### Instructions for the task
Where the records below show a line containing "(** On a list", start copying; end with the line containing "revert acc. induction", and copy it too.

┌──

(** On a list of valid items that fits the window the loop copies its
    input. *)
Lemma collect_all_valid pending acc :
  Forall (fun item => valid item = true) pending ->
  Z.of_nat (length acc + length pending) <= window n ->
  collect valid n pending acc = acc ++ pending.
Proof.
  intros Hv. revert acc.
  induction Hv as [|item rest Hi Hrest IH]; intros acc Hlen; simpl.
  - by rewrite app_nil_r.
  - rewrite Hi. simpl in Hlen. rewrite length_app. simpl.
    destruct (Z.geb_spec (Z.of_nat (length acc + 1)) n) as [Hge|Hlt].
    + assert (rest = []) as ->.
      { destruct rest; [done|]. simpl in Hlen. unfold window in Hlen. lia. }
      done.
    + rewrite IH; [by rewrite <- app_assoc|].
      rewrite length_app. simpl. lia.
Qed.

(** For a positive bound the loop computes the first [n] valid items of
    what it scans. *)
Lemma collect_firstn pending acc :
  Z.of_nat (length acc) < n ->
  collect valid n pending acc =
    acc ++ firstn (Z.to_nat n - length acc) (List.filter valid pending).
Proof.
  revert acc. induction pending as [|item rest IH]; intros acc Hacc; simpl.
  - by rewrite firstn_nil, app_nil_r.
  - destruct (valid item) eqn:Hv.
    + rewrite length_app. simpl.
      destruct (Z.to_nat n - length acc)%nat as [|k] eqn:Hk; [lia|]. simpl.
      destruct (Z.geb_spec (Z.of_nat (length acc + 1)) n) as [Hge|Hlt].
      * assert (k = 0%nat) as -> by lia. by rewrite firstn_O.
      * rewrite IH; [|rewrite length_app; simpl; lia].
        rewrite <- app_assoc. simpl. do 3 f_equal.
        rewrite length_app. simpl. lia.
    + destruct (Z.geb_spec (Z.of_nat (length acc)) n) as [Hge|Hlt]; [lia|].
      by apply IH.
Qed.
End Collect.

└──
┌──

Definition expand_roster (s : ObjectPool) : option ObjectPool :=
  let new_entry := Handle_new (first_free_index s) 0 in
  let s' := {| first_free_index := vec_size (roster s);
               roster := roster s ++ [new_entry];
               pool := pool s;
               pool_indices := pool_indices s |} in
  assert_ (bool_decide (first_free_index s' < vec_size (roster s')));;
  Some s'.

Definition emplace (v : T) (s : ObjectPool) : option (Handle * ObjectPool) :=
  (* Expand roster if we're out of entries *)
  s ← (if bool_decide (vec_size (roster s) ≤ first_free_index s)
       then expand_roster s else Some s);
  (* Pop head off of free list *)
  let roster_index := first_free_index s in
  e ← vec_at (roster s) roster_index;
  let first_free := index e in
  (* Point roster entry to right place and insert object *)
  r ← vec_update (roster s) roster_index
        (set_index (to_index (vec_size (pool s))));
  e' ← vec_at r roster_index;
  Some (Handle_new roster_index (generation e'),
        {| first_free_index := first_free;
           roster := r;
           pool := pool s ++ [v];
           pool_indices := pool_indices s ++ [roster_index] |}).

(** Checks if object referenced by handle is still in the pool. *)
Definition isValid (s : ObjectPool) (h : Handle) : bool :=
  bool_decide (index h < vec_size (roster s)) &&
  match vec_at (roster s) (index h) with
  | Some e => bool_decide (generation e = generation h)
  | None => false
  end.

└──

### Solution below
(** On a list of valid items that fits the window the loop copies its
    input. *)
Lemma collect_all_valid pending acc :
  Forall (fun item => valid item = true) pending ->
  Z.of_nat (length acc + length pending) <= window n ->
  collect valid n pending acc = acc ++ pending.
Proof.
  intros Hv. revert acc.
  induction Hv as [|item rest Hi Hrest IH]; intros acc Hlen; simpl.
  - by rewrite app_nil_r.
  - rewrite Hi. simpl in Hlen. rewrite length_app. simpl.
    destruct (Z.geb_spec (Z.of_nat (length acc + 1)) n) as [Hge|Hlt].
    + assert (rest = []) as ->.
      { destruct rest; [done|]. simpl in Hlen. unfold window in Hlen. lia. }
      done.
    + rewrite IH; [by rewrite <- app_assoc|].
      rewrite length_app. simpl. lia.
Qed.

(** For a positive bound the loop computes the first [n] valid items of
    what it scans. *)
Lemma collect_firstn pending acc :
  Z.of_nat (length acc) < n ->
  collect valid n pending acc =
    acc ++ firstn (Z.to_nat n - length acc) (List.filter valid pending).
Proof.
  revert acc. induction pending as [|item rest IH]; intros acc Hacc; simpl.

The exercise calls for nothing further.